▸ **Work instructions**: Among the entries below, copy every line that carries the word "change".

*** Opening Data excerpts ***

Lemma index_freeing s : 8 ≤ s ≤ max_area → s mod 8 = 0 →
  ∃ j, size_to_index_freeing s = Some j ∧ 0 ≤ j < 136 ∧ bucket_min j ≤ s < bucket_min (j + 1).
Proof.
  unfold max_area. intros Hs Ha. unfold size_to_index_freeing, size_to_index_helper. destruct (s <=? 128) eqn:E; zb; cbn [mbind option_bind].
  - rewrite Z.shiftr_div_pow2 by lia. change (2 ^ 3) with 8. pose proof (Z.div_mod s 8 ltac:(lia)). eexists. split; [done|].
    assert (1 ≤ s / 8 ≤ 16) by lia. split; [lia|]. unfold bucket_min. destruct (decide (s / 8 = 16)) as [E16|].
    { replace s with 128 by lia. vm_compute. split; congruence. }
    rewrite !(proj2 (Z.ltb_lt _ _)) by lia. lia.
  - cbv zeta. rewrite (Z.add_0_r s), u64_id, Z.add_0_r by (unfold is_u64; lia). destruct (row_column s ltac:(lia)) as (Hr & Hrc & Hd & Hl). cbn zeta in Hrc.
    set (row := 64 - 4 - (63 - Z.log2 s)) in *. rewrite Hrc. pose proof (row_column_range s row ltac:(lia) ltac:(lia) Hl) as Hmax.
    change NUMBER_OF_BUCKETS with 136. rewrite (proj2 (Z.ltb_lt _ _)) by lia. cbn [mbind option_bind]. eexists. split; [done|]. split; [lia|].
    rewrite (proj2 (bucket_min_row row (s / 2 ^ row - 8) Hr ltac:(lia))).
    replace (8 * row + (s / 2 ^ row - 8) + 15 - 32 + 1) with (8 * row + (s / 2 ^ row - 8) + 1 + 15 - 32) by lia.
    rewrite (bucket_min_next row (s / 2 ^ row - 8) Hr ltac:(lia)). pose proof (pow2_pos row ltac:(lia)). pose proof (Z.div_mod s (2 ^ row) ltac:(lia)).
    pose proof (Z.mod_pos_bound s (2 ^ row) ltac:(lia)). lia.
Qed.

(** An area in the bucket that an allocation of [n] bytes starts from, or in a later
    one, has room for it; an area with room for it is in one of these. *)
Lemma index_allocating n : 0 < n ≤ 2 ^ 22 - 16 →
  ∃ i r, size_to_index_allocating n = Some (i, r) ∧ 0 ≤ i < 136 ∧ n ≤ r ≤ 2 ^ 22 ∧ 16 ≤ r ∧ r mod 8 = 0 ∧
    ∀ s j, 16 ≤ s ≤ max_area → s mod 8 = 0 → size_to_index_freeing s = Some j → (i ≤ j ↔ r ≤ s).
Proof.
  intros Hn. unfold size_to_index_allocating. destruct (roundup_spec n 3 ltac:(lia) ltac:(lia) ltac:(lia)) as [Hr1 Hr2]. change (2 ^ 3) with 8 in *.
  set (m := ROUNDUP n 8) in *. assert (Hfin : ∀ i r, 0 ≤ i < 136 → bucket_min i ≤ r → (r = bucket_min i ∨ i = 0 ∧ r = 16) →
    ∀ s j, 16 ≤ s ≤ max_area → s mod 8 = 0 → size_to_index_freeing s = Some j → (i ≤ j ↔ r ≤ s)).
  { intros i r Hi Hir Hcase s j Hs1 Hs2 Hj. destruct (index_freeing s ltac:(lia) Hs2) as (j' & E & Hj' & Hb). rewrite Hj in E. injection E as <-.
    destruct Hcase as [->|[-> ->]]; [|split; [lia|intros; lia]]. split; intros Hx.
    - pose proof (bucket_min_mono i j ltac:(lia) Hx ltac:(lia)). lia.
    - apply (bucket_min_inj i j s); lia. }
  unfold size_to_index_helper. destruct (m <=? 128) eqn:E; zb.
  - rewrite Z.shiftr_div_pow2 by lia. change (2 ^ 3) with 8. pose proof (Z.div_mod m 8 ltac:(lia)). assert (Hq : 1 ≤ m / 8 ≤ 16) by lia.
    change (sizeof_free - sizeof_header) with 16. assert (Hb : bucket_min (m / 8 - 1) = m).
    { unfold bucket_min. rewrite (proj2 (Z.ltb_lt _ _)) by lia. lia. }
    destruct (m <=? 16) eqn:E16; zb; (eexists _, _; split; [done|]; split; [lia|]; split; [lia|]; split; [lia|]; split; [done|]); apply Hfin.
    all: lia.
  - cbv zeta. assert (H136 : 136 ≤ m) by (pose proof (Z.div_mod m 8 ltac:(lia)); lia). rewrite u64_id by (unfold is_u64; lia). destruct (row_column (m + -8) ltac:(lia)) as (Hr & Hrc & Hd & Hl). cbn zeta in Hrc.
    set (s := m + -8) in *. set (row := 64 - 4 - (63 - Z.log2 s)) in *. rewrite Hrc.
    set (col := s / 2 ^ row - 8) in *. assert (Hcol : 0 ≤ col < 8) by lia.
    pose proof (pow2_pos row ltac:(lia)). pose proof (Z.div_mod s (2 ^ row) ltac:(lia)). pose proof (Z.mod_pos_bound s (2 ^ row) ltac:(lia)).
    assert (Hsz : Z.shiftl (8 + Z.land (8 * row + col + 1) 7) (Z.shiftr (8 * row + col + 1) 3) = (9 + col) * 2 ^ row).
    { destruct (decide (col = 7)) as [->|].
      - replace (8 * row + 7 + 1) with (8 * (row + 1) + 0) by lia. rewrite (proj1 (bucket_min_row (row + 1) 0 ltac:(lia) ltac:(lia))), pow2_succ by lia. lia.
      - rewrite <- Z.add_assoc, (proj1 (bucket_min_row row (col + 1) ltac:(lia) ltac:(lia))). f_equal. lia. }
    rewrite Hsz. pose proof (bucket_min_next row col Hr Hcol) as Hbm. pose proof (row_column_range s row ltac:(lia) ltac:(lia) Hl) as Hmax. fold col in Hmax.
    assert (Hs22 : s < 2 ^ 22) by lia. assert (Hmax' : 8 * row + col ≤ 151).
    { destruct (decide (8 * row + col = 152)) as [E2|]; [|lia]. assert (row = 19 ∧ col = 0) as [-> ->] by lia. lia. }
    change NUMBER_OF_BUCKETS with 136. rewrite (proj2 (Z.ltb_lt _ _)) by lia. eexists _, _. split; [done|]. split; [lia|].
    rewrite <- Hbm. pose proof (bucket_min_aligned (8 * row + col + 1 + 15 - 32) ltac:(lia)) as [Hal Hle]. assert (s < bucket_min (8 * row + col + 1 + 15 - 32)) by lia.
    assert (Hm : m ≤ bucket_min (8 * row + col + 1 + 15 - 32)).
    { pose proof (Z.div_mod m 8 ltac:(lia)). pose proof (Z.div_mod (bucket_min (8 * row + col + 1 + 15 - 32)) 8 ltac:(lia)). lia. }
    split; [lia|]. split; [lia|]. split; [done|]. apply Hfin; [lia|lia|by left].
Qed.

*** Closing Data excerpts ***

▸ **Output of the exercise**:
  - rewrite Z.shiftr_div_pow2 by lia. change (2 ^ 3) with 8. pose proof (Z.div_mod s 8 ltac:(lia)). eexists. split; [done|].
    change NUMBER_OF_BUCKETS with 136. rewrite (proj2 (Z.ltb_lt _ _)) by lia. cbn [mbind option_bind]. eexists. split; [done|]. split; [lia|].
  intros Hn. unfold size_to_index_allocating. destruct (roundup_spec n 3 ltac:(lia) ltac:(lia) ltac:(lia)) as [Hr1 Hr2]. change (2 ^ 3) with 8 in *.
  - rewrite Z.shiftr_div_pow2 by lia. change (2 ^ 3) with 8. pose proof (Z.div_mod m 8 ltac:(lia)). assert (Hq : 1 ≤ m / 8 ≤ 16) by lia.
    change (sizeof_free - sizeof_header) with 16. assert (Hb : bucket_min (m / 8 - 1) = m).
    change NUMBER_OF_BUCKETS with 136. rewrite (proj2 (Z.ltb_lt _ _)) by lia. eexists _, _. split; [done|]. split; [lia|].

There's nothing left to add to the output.